3 Responses to “Torturing Observational Data to Get a Confession – A Case Study”

  1. May 06, 2024 at 6:16 am, Joe Gitchell said:

    Thank you, Ted–this is certainly illustrative.

    And to the point of embracing uncertainty, I have only good things to say about this limited series podcast from Scientific American and hosted by Christie Aschwanden:


  2. May 06, 2024 at 8:02 am, David Brown said:

    The Grilling the Data article says, “Randomized trials represent the optimal design for investigating the health effects of medical interventions. They pose important challenges, however, when it comes to studying the health effects of food and nutrition.”
    Yet the American Heart Association says, “It is a well-documented observation that dietary saturated fats raise plasma LDL-cholesterol levels.

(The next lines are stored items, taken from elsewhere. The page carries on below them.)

(* ===== verification/Wire.v ===== *)
(** * Messages between the services of two nodes

    The JSON payloads of [adapter/p2p/invite_store_wire.go],
    [adapter/p2p/channel_category_wire.go], [adapter/p2p/replicated_store_wire.go]
    and of the two protocols of [service/invite.go], the signed records that
    nodes replicate, the objects of the blind store, and what a service hands
    to goroutines and streams. *)
From S2P Require Import Prelude Types.

(** [encoding/json] at a type; [json_valid] are the values whose text is
    UTF-8, which come back as they were. *)
Class JSON (A : Type) := {
  json_Marshal : A -> bytes;
  json_Unmarshal : bytes -> option A;
  json_valid : A -> Prop;
}.
Class JSONLaws A `{JSON A} := {
  json_round_trip : forall a, json_valid a -> json_Unmarshal (json_Marshal a) = Some a;
  json_nonempty : forall a, json_Marshal a <> [];
}.

(** ** Key packages and welcomes *)

Record KPStoreRequestV1 := mkKPStore { kps_V : Z; kps_PeerID : string; kps_PublicKP : bytes }.
Record KPFetchRequestV1 := mkKPFetch { kpf_V : Z; kpf_PeerID : string }.
Record KPFetchResponseV1 := mkKPFound { kpr_V : Z; kpr_Found : bool; kpr_PublicKP : bytes; kpr_Error : string }.

Record WelcomeStoreRequestV1 := mkWelcomeStore {
  wsr_V : Z;
  wsr_InviteePeerID : string;
  wsr_GroupID : string;
  wsr_GroupType : string;
  wsr_CategoryID : string;
  wsr_SourcePeerID : string;
  wsr_AnchorEpoch : Z;
  wsr_AnchorHistoryHash : bytes;
  wsr_Welcome : bytes;
}.
Record WelcomeFetchRequestV1 := mkWelcomeFetch { wfr_V : Z; wfr_InviteePeerID : string; wfr_GroupID : string }.
Record WelcomeFetchResponseV1 := mkWelcomeFound {
  wfp_V : Z;
  wfp_Found : bool;
  wfp_GroupType : string;
  wfp_CategoryID : string;
  wfp_SourcePeerID : string;
  wfp_AnchorEpoch : Z;
  wfp_AnchorHistoryHash : bytes;
  wfp_Welcome : bytes;
  wfp_Error : string;
}.
Record WelcomeListRequestV1 := mkWelcomeListRequest { wlr_V : Z; wlr_InviteePeerID : string }.
Record WelcomeListItemV1 := mkWelcomeListItem {
  wli_GroupID : string;
  wli_GroupType : string;
  wli_CategoryID : string;
  wli_Welcome : bytes;
  wli_SourcePeerID : string;
  wli_AnchorEpoch : Z;
  wli_AnchorHistoryHash : bytes;
  wli_CreatedAt : Z;
}.
Record WelcomeListResponseV1 := mkWelcomeList {
  wlp_V : Z; wlp_Invites : list WelcomeListItemV1; wlp_Error : string }.

(** of [service/invite.go] *)
Record welcomeDeliveryWire := mkWelcomeDelivery {
  wd_V : Z;
  wd_GroupID : string;
  wd_GroupType : string;
  wd_CategoryID : string;
  wd_SourcePeerID : string;
  wd_WelcomeHex : string;
  wd_AnchorEpoch : Z;
  wd_AnchorHistoryHash : string;
}.
Record groupJoinAckWire := mkJoinAck { ja_V : Z; ja_GroupID : string; ja_PeerID : string }.

(** ** Channel categories *)

Record ChannelCategoryWire := mkCategoryWire {
  cw_CategoryID : string; cw_Name : string; cw_SortOrder : Z; cw_UpdatedAt : Z; cw_CreatedBy : string }.
Record ChannelAssignmentWire := mkAssignmentWire { aw_ChannelID : string; aw_CategoryID : string }.
Record ChannelCategorySyncFrameV1 := mkCategoryFrame {
  cf_V : Z;
  cf_Type : string;
  cf_EventID : string;
  cf_Category : option ChannelCategoryWire;
  cf_CategoryID : string;
  cf_ChannelID : string;
  cf_Categories : list ChannelCategoryWire;
  cf_Assignments : list ChannelAssignmentWire;
}.

(** ** Invite requests *)

Record InviteRequestRecordWire := mkInviteRequestWire {
  iw_RequestID : string;
  iw_GroupID : string;
  iw_RequesterPeerID : string;
  iw_TargetPeerID : string;
  iw_Status : string;
  iw_FailureCode : string;
  iw_FailureMessage : string;
  iw_RejectionReason : string;
  iw_AttemptCount : Z;
  iw_MaxAttempts : Z;
  iw_ProcessingStartedAt : option Z;
  iw_ExpiresAt : Z;
  iw_CreatedAt : Z;
  iw_UpdatedAt : Z;
  iw_IsMirror : bool;
}.
Record GroupInviteWireClientReqV1 := mkInviteReq {
  iq_V : Z; iq_Op : string; iq_GroupID : string; iq_TargetPeerID : string; iq_RequestID : string; iq_TargetKeyPackage : bytes }.
Record GroupInviteWireRespV1 := mkInviteResp {
  ip_V : Z; ip_OK : bool; ip_Error : string; ip_Record : option InviteRequestRecordWire }.
Record GroupInviteWirePushV1 := mkInvitePush { ih_V : Z; ih_Op : string; ih_Record : InviteRequestRecordWire }.

(** ** Signed records *)

(** of [service/profile.go] *)
Record profileWireV1 := mkProfileWire {
  pf_V : Z;
  pf_PeerID : string;
  pf_DisplayName : string;
  pf_Email : string;
  pf_Phone : string;
  pf_AvatarHash : string;
  pf_AvatarMime : string;
  pf_AvatarUpdatedAt : Z;
  pf_ProfileRevision : Z;
  pf_ClearedFields : list string;
}.
(** of [service/group_avatar_replicate.go] *)
Record groupAvatarWireV1 := mkAvatarWire {
  gw_V : Z;
  gw_GroupID : string;
  gw_ActorPeerID : string;
  gw_CreatorPeerID : string;
  gw_AvatarHash : string;
  gw_AvatarMime : string;
  gw_AvatarUpdatedAt : Z;
  gw_Revision : Z;
  gw_ClearedFields : list string;
}.
(** of [service/group_invite_policy_replicate.go] *)
Record groupInvitePolicyWireV1 := mkPolicyWire {
  ow_V : Z; ow_GroupID : string; ow_Policy : string; ow_ActorPeerID : string; ow_CreatedAt : Z; ow_Revision : Z }.

(** of [adapter/p2p/replicated_store_wire.go] *)
Record ReplicaPushMetaV1 := mkPushMeta { pm_V : Z; pm_Namespace : string; pm_RecordKey : string }.
Record ReplicaPullRequestV1 := mkPullRequest {
  pq_V : Z; pq_Namespace : string; pq_Keys : list string; pq_Cursors : gmap string Z }.
Record ReplicaPullRecordHeaderV1 := mkPullHeader { ph_V : Z; ph_Key : string; ph_Revision : Z }.

(** ** The blind store *)

(** of [service/blind_store.go] *)
Record blindStoreEnvelopeV1 := mkBlindObject {
  bo_V : Z;
  bo_PublishedAt : Z;
  bo_ObjectType : string;
  bo_GroupID : string;
  bo_MsgType : string;
  bo_Envelope : bytes;
  bo_EnvelopeHash : bytes;
  bo_PeerID : string;
  bo_PublicKP : bytes;
  bo_InviteePeerID : string;
  bo_GroupType : string;
  bo_CategoryID : string;
  bo_SourcePeerID : string;
  bo_Welcome : bytes;
  bo_AnchorEpoch : Z;
  bo_AnchorHistoryHash : bytes;
  bo_ReplicaTargets : list string;
  bo_RecordNamespace : string;
  bo_RecordKey : string;
  bo_RecordWireJSON : bytes;
  bo_RecordSignature : bytes;
  bo_RecordBlob : bytes;
}.

(** ** Outputs *)

(** A frame written to a stream. *)
Inductive Frame :=
| FCategory (f : ChannelCategorySyncFrameV1)
| FKPStore (r : KPStoreRequestV1)
| FWelcomeStore (r : WelcomeStoreRequestV1)
| FWelcome (m : welcomeDeliveryWire)
| FJoinAck (m : groupJoinAckWire)
| FInvitePush (m : GroupInviteWirePushV1)
| FReplicaPush (m : ReplicaPushMetaV1) (wire signature blob : bytes).

(** A goroutine, with what it captures. *)
Inductive RtTask :=
| GRefreshKeyPackage
| GBroadcastJoinAck (groupID : string)
| GPullFromVerified
| GReplayPending (groupID reason : string)
| GCategorySync (p : peerID)
| GInviteRefresh
| GDeliverWelcome (target : peerID) (groupID groupType categoryID : string) (welcome : bytes)
    (anchorEpoch : Z) (anchorHistoryHash : bytes)
| GPublishKeyPackage (peer : string) (publicKP : bytes)
| GPublishWelcome (invitee groupID groupType categoryID : string) (welcome : bytes)
    (anchorEpoch : Z) (anchorHistoryHash : bytes)
| GRosterBackfill (groupIDs : list string)
| GReplicateInvitePolicy (groupID policy actor : string)
| GReplicateGroupAvatar (groupID : string)
| GPullReplicas (from : peerID)
| GAllMembersChanged (reason : string)
| GPublishRecord (namespace : string) (wire signature blob : bytes)
| GSetProfileAnnex (wire signature : bytes)
| GEmit (event : string) (fields : list (string * string)).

However, to reduce cardiovascular risk, it is not enough to simply reduce intake of saturated fats, as this Advisory convincingly puts forward with their exhaustive literature review. The greatest cardiovascular benefits are elicited when dietary saturated fats are replaced with polyunsaturated fats.”
    Exhaustive literature reviews do not translate into certainty.

  3. May 06, 2024 at 11:51 am, Richard Atkinson said:

    Great column Ted. And we wonder why many papers can’t be replicated. It appears that we have too much statistics!